◆ PROBLEM DESCRIPTION ◆
Pull out all lines from the listing below in which the word "ostate" appears.

.....

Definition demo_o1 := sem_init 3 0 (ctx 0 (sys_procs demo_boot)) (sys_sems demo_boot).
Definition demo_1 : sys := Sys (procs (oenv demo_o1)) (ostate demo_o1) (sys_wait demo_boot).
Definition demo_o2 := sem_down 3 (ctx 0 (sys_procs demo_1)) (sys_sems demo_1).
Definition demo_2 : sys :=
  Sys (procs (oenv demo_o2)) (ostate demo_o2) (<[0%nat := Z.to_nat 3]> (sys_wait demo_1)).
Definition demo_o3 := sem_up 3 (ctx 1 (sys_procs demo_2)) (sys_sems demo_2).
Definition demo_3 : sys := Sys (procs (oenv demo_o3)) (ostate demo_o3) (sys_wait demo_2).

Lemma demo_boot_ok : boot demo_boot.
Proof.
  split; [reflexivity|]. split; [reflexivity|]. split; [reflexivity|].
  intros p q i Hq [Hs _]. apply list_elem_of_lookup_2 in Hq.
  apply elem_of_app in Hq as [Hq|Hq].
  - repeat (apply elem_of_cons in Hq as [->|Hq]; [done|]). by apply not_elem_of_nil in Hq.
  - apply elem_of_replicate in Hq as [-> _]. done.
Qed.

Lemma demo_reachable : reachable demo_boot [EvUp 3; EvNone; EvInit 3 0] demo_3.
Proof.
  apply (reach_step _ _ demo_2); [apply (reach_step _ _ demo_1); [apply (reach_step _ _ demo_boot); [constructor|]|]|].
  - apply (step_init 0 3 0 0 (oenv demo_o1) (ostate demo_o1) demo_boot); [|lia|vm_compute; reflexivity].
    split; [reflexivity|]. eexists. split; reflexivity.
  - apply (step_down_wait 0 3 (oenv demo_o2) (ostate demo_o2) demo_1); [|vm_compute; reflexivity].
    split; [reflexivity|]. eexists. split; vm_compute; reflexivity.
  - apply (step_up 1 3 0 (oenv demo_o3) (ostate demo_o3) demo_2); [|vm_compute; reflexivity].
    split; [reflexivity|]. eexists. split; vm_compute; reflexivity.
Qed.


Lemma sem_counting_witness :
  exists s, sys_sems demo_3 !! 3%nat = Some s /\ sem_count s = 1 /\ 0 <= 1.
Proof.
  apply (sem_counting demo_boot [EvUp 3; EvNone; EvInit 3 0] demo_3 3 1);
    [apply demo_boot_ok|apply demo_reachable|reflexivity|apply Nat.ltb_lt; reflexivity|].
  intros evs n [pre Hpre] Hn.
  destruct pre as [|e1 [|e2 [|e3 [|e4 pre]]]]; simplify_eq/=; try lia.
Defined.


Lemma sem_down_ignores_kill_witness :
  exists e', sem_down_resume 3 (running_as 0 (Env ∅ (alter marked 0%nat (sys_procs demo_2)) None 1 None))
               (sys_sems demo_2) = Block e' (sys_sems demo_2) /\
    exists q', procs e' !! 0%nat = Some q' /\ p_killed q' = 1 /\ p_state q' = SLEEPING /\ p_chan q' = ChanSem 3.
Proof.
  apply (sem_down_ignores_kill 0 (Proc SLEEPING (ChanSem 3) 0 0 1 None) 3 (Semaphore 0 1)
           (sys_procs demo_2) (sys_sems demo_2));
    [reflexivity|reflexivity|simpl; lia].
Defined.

.....

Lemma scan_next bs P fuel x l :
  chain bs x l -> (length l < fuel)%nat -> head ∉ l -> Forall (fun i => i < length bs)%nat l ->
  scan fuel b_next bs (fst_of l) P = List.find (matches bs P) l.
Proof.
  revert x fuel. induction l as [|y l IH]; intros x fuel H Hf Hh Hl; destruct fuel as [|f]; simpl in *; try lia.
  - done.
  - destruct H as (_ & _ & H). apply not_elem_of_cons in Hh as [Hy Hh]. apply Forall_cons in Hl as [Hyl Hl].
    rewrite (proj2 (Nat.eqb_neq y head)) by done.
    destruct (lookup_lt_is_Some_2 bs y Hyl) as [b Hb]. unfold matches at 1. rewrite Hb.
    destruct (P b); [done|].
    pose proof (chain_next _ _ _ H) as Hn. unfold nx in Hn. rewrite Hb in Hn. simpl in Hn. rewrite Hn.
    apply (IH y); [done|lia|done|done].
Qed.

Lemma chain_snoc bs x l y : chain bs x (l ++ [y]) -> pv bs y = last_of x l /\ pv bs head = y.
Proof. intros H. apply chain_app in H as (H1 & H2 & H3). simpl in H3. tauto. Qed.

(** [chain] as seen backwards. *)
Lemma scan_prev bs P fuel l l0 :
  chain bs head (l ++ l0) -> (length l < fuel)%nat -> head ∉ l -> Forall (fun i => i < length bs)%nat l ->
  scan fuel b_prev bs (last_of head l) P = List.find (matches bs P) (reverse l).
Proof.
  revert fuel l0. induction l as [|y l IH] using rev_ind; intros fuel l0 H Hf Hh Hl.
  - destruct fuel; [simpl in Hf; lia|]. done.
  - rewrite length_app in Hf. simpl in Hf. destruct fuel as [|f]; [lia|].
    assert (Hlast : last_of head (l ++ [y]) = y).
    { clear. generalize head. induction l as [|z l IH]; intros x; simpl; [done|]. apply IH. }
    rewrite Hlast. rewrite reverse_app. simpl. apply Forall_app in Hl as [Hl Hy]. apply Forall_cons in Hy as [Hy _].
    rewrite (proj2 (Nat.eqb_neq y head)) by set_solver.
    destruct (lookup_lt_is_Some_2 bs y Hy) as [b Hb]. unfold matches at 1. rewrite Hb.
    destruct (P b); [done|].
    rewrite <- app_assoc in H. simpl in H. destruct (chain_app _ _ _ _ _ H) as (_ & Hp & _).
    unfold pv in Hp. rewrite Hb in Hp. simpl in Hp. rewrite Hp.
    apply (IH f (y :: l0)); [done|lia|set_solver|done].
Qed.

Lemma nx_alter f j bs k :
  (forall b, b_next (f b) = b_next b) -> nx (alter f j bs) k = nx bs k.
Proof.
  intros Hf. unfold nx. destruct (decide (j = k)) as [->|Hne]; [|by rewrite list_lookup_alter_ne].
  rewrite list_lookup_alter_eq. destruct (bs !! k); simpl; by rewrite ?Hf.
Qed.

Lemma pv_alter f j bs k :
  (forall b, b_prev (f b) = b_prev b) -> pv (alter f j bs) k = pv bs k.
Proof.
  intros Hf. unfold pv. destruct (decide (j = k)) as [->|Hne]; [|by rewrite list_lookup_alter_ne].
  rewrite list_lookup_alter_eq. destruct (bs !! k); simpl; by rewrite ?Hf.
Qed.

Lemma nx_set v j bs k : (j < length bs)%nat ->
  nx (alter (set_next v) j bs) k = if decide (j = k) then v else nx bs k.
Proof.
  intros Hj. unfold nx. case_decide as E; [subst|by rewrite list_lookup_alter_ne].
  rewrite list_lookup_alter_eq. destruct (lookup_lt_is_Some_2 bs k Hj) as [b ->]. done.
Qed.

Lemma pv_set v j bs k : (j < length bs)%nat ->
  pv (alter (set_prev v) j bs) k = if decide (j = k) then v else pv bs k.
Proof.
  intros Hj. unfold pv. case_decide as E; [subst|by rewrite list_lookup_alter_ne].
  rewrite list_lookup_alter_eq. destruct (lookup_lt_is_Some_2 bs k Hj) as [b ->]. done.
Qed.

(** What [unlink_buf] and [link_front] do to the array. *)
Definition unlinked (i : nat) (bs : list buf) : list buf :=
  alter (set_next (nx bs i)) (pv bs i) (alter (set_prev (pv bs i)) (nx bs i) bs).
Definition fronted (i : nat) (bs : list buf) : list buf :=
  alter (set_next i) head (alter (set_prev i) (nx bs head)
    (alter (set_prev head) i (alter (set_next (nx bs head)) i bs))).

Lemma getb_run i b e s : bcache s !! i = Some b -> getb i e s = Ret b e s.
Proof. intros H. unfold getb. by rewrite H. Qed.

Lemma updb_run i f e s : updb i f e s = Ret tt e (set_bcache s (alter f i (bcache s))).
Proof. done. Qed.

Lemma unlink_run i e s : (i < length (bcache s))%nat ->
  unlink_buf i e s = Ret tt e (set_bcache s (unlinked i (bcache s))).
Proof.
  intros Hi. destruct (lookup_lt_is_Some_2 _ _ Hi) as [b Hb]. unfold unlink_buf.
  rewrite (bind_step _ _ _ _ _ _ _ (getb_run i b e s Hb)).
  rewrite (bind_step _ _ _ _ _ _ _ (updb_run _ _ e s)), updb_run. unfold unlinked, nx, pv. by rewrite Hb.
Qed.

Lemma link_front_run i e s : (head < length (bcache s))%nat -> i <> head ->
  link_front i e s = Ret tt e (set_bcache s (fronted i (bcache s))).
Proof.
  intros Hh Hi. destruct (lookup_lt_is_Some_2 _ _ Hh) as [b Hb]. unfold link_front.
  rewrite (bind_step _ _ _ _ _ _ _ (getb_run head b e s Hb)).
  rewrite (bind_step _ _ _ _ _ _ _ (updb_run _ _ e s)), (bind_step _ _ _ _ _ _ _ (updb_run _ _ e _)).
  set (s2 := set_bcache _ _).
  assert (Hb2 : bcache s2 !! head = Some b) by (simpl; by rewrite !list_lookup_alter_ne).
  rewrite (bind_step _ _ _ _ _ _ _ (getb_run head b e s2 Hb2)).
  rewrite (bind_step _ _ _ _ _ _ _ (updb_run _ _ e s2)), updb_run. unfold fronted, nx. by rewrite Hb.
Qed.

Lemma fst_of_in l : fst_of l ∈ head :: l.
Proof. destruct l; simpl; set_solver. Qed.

.....

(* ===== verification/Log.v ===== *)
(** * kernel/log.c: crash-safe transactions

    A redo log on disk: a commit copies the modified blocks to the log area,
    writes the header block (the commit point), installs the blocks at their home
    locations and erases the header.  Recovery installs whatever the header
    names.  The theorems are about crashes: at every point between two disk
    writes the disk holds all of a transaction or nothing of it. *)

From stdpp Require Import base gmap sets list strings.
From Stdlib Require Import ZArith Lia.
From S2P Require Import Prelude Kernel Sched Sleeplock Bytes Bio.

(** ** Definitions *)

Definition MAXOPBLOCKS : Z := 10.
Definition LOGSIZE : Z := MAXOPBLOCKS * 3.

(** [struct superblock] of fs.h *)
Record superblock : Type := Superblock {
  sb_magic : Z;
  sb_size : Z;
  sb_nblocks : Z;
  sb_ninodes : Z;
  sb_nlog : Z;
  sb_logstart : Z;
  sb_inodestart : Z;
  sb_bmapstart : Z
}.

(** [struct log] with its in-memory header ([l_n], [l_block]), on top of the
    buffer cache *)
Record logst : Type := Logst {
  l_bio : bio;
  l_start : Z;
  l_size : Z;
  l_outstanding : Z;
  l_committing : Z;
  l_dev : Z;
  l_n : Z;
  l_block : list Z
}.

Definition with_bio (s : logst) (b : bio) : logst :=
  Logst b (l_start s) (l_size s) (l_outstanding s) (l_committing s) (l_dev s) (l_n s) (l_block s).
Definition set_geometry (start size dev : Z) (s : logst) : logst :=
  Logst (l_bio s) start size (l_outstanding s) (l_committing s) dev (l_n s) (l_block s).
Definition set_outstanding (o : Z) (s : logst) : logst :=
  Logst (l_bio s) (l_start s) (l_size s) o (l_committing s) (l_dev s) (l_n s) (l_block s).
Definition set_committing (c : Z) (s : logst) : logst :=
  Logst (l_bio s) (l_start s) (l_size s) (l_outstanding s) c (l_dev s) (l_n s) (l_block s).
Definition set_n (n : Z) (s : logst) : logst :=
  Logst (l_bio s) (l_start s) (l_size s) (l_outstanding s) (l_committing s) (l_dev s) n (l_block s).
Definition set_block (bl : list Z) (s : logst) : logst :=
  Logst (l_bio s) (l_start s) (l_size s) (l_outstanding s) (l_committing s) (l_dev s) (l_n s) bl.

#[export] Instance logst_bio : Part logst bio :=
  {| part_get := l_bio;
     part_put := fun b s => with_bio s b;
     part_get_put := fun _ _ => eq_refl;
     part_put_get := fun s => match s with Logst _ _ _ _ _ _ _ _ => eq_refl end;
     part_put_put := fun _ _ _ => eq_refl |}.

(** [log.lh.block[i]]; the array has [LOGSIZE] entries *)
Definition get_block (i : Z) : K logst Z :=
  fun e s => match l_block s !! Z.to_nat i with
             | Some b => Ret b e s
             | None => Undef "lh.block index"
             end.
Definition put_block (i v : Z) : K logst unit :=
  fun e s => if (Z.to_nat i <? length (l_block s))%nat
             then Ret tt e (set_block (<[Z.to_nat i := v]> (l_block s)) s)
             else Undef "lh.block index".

.....

◆ REPLY TO THE TASK ◆
Definition demo_1 : sys := Sys (procs (oenv demo_o1)) (ostate demo_o1) (sys_wait demo_boot).
  Sys (procs (oenv demo_o2)) (ostate demo_o2) (<[0%nat := Z.to_nat 3]> (sys_wait demo_1)).
Definition demo_3 : sys := Sys (procs (oenv demo_o3)) (ostate demo_o3) (sys_wait demo_2).
  - apply (step_init 0 3 0 0 (oenv demo_o1) (ostate demo_o1) demo_boot); [|lia|vm_compute; reflexivity].
  - apply (step_down_wait 0 3 (oenv demo_o2) (ostate demo_o2) demo_1); [|vm_compute; reflexivity].
  - apply (step_up 1 3 0 (oenv demo_o3) (ostate demo_o3) demo_2); [|vm_compute; reflexivity].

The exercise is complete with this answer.